A Girl’s Tower

Once upon a time there lived a girl with two girls inside.

When one of them said “I want”, the other one replied “You mustn’t”, and when the latter said “You must” the first one replied with “I don’t really want to”.

The girl quarreled with both of them but could do nothing about it, as they listened neither to each other nor to the girl, their master.

That is why the girl was neither good, nor bad, could do neither right things nor wrong.

She did not even know whether she was hardworking or lazy and who she generally was – a bitch or a grey mouse.

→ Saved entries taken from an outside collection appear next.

(* ===== verification/Bootstrap.v ===== *)
(** * Bootstrap: how a process is put together ([config/context.go], [config/asynctask.go],
    [config/elasticsearch.go], [pkg/db])

    The libraries that are opened here (snowflake, ants, machinery, the timing
    wheel, elastic, the SQL drivers) are arguments; the definitions say in which
    order they are opened, with which settings, and what a failure does. *)
From S2P Require Import Prelude GoStr Redis Config Cache Http Pool Tracing.

#[global] Open Scope Z_scope.
#[global] Open Scope go_scope.

(** ** Databases *)
Section Databases.
Context {Err Connector SqlDB Conn FS : Type}.

(** The pool settings of a session; its events are not reported. *)
Record session_settings := mkSettings { MaxOpenConns : Z; MaxIdleConns : Z; ConnMaxLifetime : Z; dialect : gostring }.

(** [db.NewMySQL]: the connector is instrumented, the pool is set up, nothing is
    dialled yet. *)
Definition NewMySQL_session (OpenConnector : gostring -> Err + Connector) (errText : Err -> gostring) (instrumentedConnector : Connector -> Connector)
  (addr : gostring) (maxOpenConns maxIdleConns connMaxLifetime : Z) : go unit (Connector * session_settings) :=
  match OpenConnector addr with
  | inl err => Panicked (errText err)
  | inr base => Ok (instrumentedConnector base, mkSettings maxOpenConns maxIdleConns connMaxLifetime "mysql")
  end.

(** [path.Dir]. *)
Definition path_Dir (p : gostring) : gostring :=
  path_Clean (match LastIndexByte p "/"%char with None => [] | Some i => firstn (S i) p end).

(** [Mkdir]'s error says whether the directory exists; the migrations of the
    directory are run, and any other failure is a panic. *)
Definition NewSqlite (Mkdir : gostring -> FS -> FS * option (bool * gostring)) (Open : gostring -> FS -> FS * (gostring + Conn))
  (Exec : Conn -> gostring -> FS -> FS * option gostring) (filepath sqlDir : gostring) (fs : FS) : FS * go unit Conn :=
  let '(fs, err) := Mkdir (path_Dir filepath) fs in
  match err with
  | Some (false, msg) => (fs, Panicked msg)
  | _ =>
      let '(fs, conn) := Open filepath fs in
      match conn with
      | inl msg => (fs, Panicked msg)
      | inr conn =>
          let '(fs, err) := Exec conn sqlDir fs in
          match err with Some msg => (fs, Panicked msg) | None => (fs, Ok conn) end
      end
  end.

Definition NewRedis (addr password : gostring) : Options := New_options addr password.
End Databases.

(** ** Tasks *)

Record machinery_redis := mkMachineryRedis {
  MaxIdle : Z; IdleTimeout : Z; ReadTimeout : Z; WriteTimeout : Z; ConnectTimeout : Z; NormalTasksPollPeriod : Z; DelayedTasksPollPeriod : Z }.
Record machinery_config := mkMachinery { DefaultQueue : gostring; ResultsExpireIn : Z; m_Redis : machinery_redis }.

Definition async_config : machinery_config :=
  mkMachinery "machinery_tasks" 3600 (mkMachineryRedis 3 240 15 15 15 1000 500).

Section AsyncTask.
Context {MServer Worker Task Sig Res Err Ctx : Type}.

(** The library: a server on broker and backend addresses, and its methods. *)
Class Machinery := {
  NewServer : machinery_config -> list gostring -> list gostring -> MServer;
  m_RegisterTask : gostring -> Task -> MServer -> MServer * option Err;
  m_RegisterTasks : gmap gostring Task -> MServer -> MServer * option Err;
  m_SendTask : Sig -> MServer -> MServer * (Res * option Err);
  m_SendTaskWithContext : Ctx -> Sig -> MServer -> MServer * (Res * option Err);
  NewWorker : gostring -> Z -> MServer -> Worker;
  sig_Name : Sig -> gostring;
}.

(** What the handlers of a worker log. *)
Inductive task_log := LogError (e : Err) | LogStart (name : gostring) | LogEnd (name : gostring).
Record worker_handlers := mkHandlers { on_error : Err -> task_log; on_start : Sig -> task_log; on_end : Sig -> task_log }.

Context `{Machinery}.

Definition NewAsyncTask (cfg : Config) : MServer :=
  let addrs := [DB_AsynctaskRedisAddr (cfg_DB cfg)] in NewServer async_config addrs addrs.

Definition RegisterTask (name : gostring) (taskFunc : Task) (a : MServer) : MServer * option Err := m_RegisterTask name taskFunc a.
Definition RegisterTasks (namedTaskFuncs : gmap gostring Task) (a : MServer) : MServer * option Err := m_RegisterTasks namedTaskFuncs a.
Definition SendTask (task : Sig) (a : MServer) : MServer * (Res * option Err) := m_SendTask task a.
Definition SendTaskWithContext (ctx : Ctx) (task : Sig) (a : MServer) : MServer * (Res * option Err) := m_SendTaskWithContext ctx task a.

Definition worker_logging : worker_handlers :=
  mkHandlers LogError (fun s => LogStart (sig_Name s)) (fun s => LogEnd (sig_Name s)).

Definition LaunchWorker (Launch : Worker -> worker_handlers -> option Err) (consumerTag : gostring) (concurrency : Z) (a : MServer) : option Err :=
  Launch (NewWorker consumerTag concurrency a) worker_logging.
End AsyncTask.

(** ** Search *)
Section Elastic.
Context {Client : Type} (NewClient : gostring -> gostring + Client).

(** The client is made on the first use that succeeds; a failure is a panic. *)
Definition GetElasticsearch (url : gostring) (elasticClient : option Client) : option Client * go unit (option Client) :=
  match elasticClient with
  | Some c => (Some c, Ok (Some c))
  | None => match NewClient url with inl msg => (None, Panicked msg) | inr c => (Some c, Ok (Some c)) end
  end.

(** Once there is a client it is given to every caller, and unlike the database
    and redis connections a failure is not kept: the next caller tries again. *)
Lemma GetElasticsearch_kept url c0 :
  let '(c1, r1) := GetElasticsearch url c0 in
  match r1 with
  | Ok c => c1 = c /\ GetElasticsearch url c1 = (c1, Ok c)
  | _ => c1 = c0 /\ c0 = None
  end.
Proof. unfold GetElasticsearch. destruct c0 as [c|]; [done|]. by destruct (NewClient url). Qed.
End Elastic.

(** ** Delayed tasks *)

(** The timing wheel asks for the next time after each one. *)
Record everyScheduler := mkEvery { Interval : Z }.
Definition Next (s : everyScheduler) (prev : Z) : Z := prev + Interval s.
Definition Schedule {F T} (ScheduleFunc : everyScheduler -> F -> T) (interval : Z) (f : F) : T := ScheduleFunc (mkEvery interval) f.

(** The times at which a scheduled function runs: whole intervals after the start. *)
Lemma Next_times s start n : Nat.iter n (Next s) start = start + Z.of_nat n * Interval s.
Proof. induction n as [|n IH]; cbn [Nat.iter nat_rect]; [lia|]. change (nat_rect _ start (fun _ => Next s) n) with (Nat.iter n (Next s) start). unfold Next at 1. rewrite IH. lia. Qed.

(** ** [NewContext] *)
Section NewContext.
Context {Node AP MServer Wheel TR X : Type}.
Context (NewNode : Z -> X + Node) (NewPool : Z -> X + AP) (errText : X -> gostring) (NewTask : Config -> MServer).
Context (NewTimingWheel : Z -> Z -> go unit Wheel) (jaeger_New : jaeger_config -> gostring -> X + (TR * option X)).

Record app_context := mkApp {
  a_cfg : Config; UserIDGen : Node; EventPool : Collector (P := AP); PushPool : Collector (P := AP); RobotEventPool : Collector (P := AP);
  aysncTask : MServer; timingWheel : Wheel; a_tracer : Tracer (TR := TR) (X := X); SetupTask : bool
}.

(** The parts in the order they are opened. The first failure is a panic; the
    timing wheel runs from then on. *)
Definition NewContext (cfg : Config) : go unit app_context :=
  match NewNode (Cluster_NodeID (cfg_Cluster cfg)) with
  | inl err => Panicked (errText err)
  | inr node =>
      let! ep := StartDispatcher NewPool errText (cfg_EventPoolSize cfg) in
      let! pp := StartDispatcher NewPool errText (Push_PushPoolSize (cfg_Push cfg)) in
      let! rp := StartDispatcher NewPool errText (Robot_EventPoolSize (cfg_Robot cfg)) in
      let task := NewTask cfg in
      let! wheel := NewTimingWheel (cfg_TimingWheelTick cfg) (cfg_TimingWheelSize cfg) in
      match NewTracer jaeger_New cfg with
      | Ok (t, _) => Ok (mkApp cfg node ep pp rp task wheel t false)
      | Err err => Panicked (errText err)
      | Panicked msg => Panicked msg
      end
  end.

Definition GetConfig (c : app_context) : Config := a_cfg c.
Definition AsyncTask (c : app_context) : MServer := aysncTask c.
Definition Tracer_ (c : app_context) : Tracer := a_tracer c.

(** The middleware over the context's cache, the state it acts on. *)
Definition ctx_AuthMiddleware {S} `{Cache S} (c : app_context) (r : WKHttp S) : Context S -> S -> Context S * S :=
  AuthMiddleware r (Cache_TokenCachePrefix (cfg_Cache (a_cfg c))).

(** A context that came up has its configuration, three pools of the configured
    sizes, and a tracer that is connected when tracing is on. *)
Lemma NewContext_ready cfg c : NewContext cfg = Ok c ->
  GetConfig c = cfg /\ workerCount (EventPool c) = cfg_EventPoolSize cfg /\
  workerCount (PushPool c) = Push_PushPoolSize (cfg_Push cfg) /\ workerCount (RobotEventPool c) = Robot_EventPoolSize (cfg_Robot cfg) /\
  On (Tracer_ c) = Tracing_On (cfg_Tracing cfg) /\ (On (Tracer_ c) = true -> exists tr, tracer (Tracer_ c) = Some tr).
Proof.
  assert (forall n col, StartDispatcher NewPool errText n = Ok col -> workerCount col = n) as Hn.
  { intros n col. unfold StartDispatcher. destruct (NewPool n); [done|]. by intros [= <-]. }
  unfold NewContext. destruct (NewNode _) as [|node]; [done|].
  destruct (StartDispatcher NewPool errText (cfg_EventPoolSize cfg)) as [ep| |] eqn:E1; [|done..].
  destruct (StartDispatcher NewPool errText (Push_PushPoolSize (cfg_Push cfg))) as [pp| |] eqn:E2; [|done..].
  destruct (StartDispatcher NewPool errText (Robot_EventPoolSize (cfg_Robot cfg))) as [rp| |] eqn:E3; [|done..].
  cbn [go_bind]. destruct (NewTimingWheel _ _) as [wheel| |]; [|done..]. cbn [go_bind].
  destruct (NewTracer jaeger_New cfg) as [[t g]|err|msg] eqn:Et; [|done..]. intros [= <-].
  destruct (NewTracer_tracer jaeger_New cfg t g Et) as [Ho Htr]. cbn. split_and!; auto. intros Hon. destruct (Htr Hon) as (tr & ? & _). by exists tr.
Qed.
End NewContext.

(** ** Events ([pkg/wkevent/event.go]) *)

Definition EventNone : Z := 0.
Definition EventMessage : Z := 1.
Definition EventCMD : Z := 2.
Definition StatusWait : Z := 0.
Definition StatusSuccess : Z := 1.
Definition StatusFail : Z := 2.

Record event_data (D : Type) := mkEventData { ev_Event : gostring; ev_Type : Z; ev_Data : D }.

(** The interface that the event service of a server implements, on its state;
    the context passes its calls on. *)
Class Event (W D Tx E : Type) := {
  ev_Begin : event_data D -> Tx -> W -> W * (Z * option E);
  ev_Commit : Z -> W -> W;
}.
Definition EventBegin {W D Tx E} `{Event W D Tx E} (data : event_data D) (tx : Tx) (w : W) : W * (Z * option E) := ev_Begin data tx w.
Definition EventCommit {W D Tx E} `{Event W D Tx E} (eventID : Z) (w : W) : W := ev_Commit eventID w.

She was known to be unstable and inconsistent, the one who did not know what she really wanted. But the girl did know what she wanted – she wanted it all to be over.

And like any girl she believed that a boy was the solution. The boy who would come and would make her – through his love and by the strong hand – follow her wishes.)

(To be more precise he would make her follow his wishes but for some reason they would turn out hers as well, after all this is what true love is.)

And the boy came one day. He was so strong and beautiful that all his “wants” became the girl’s “musts”, and there left no wishes of her own.

She eagerly obeyed the boy as he relieved her of personal contradictions this way.

For many years of family life day after day the girl put one “must” onto another until a huge tower grew.

From the top of the tower that girl saw that she did not need anything anymore though there had appeared an enormous genuine “I want”.

She wanted to jump down from the bloody tower of her hateful family life.

And she figuratively did and lived happily ever after.

So the boy unknowingly acted as an older generation psychotherapist who is very slow and very reliable in what he does.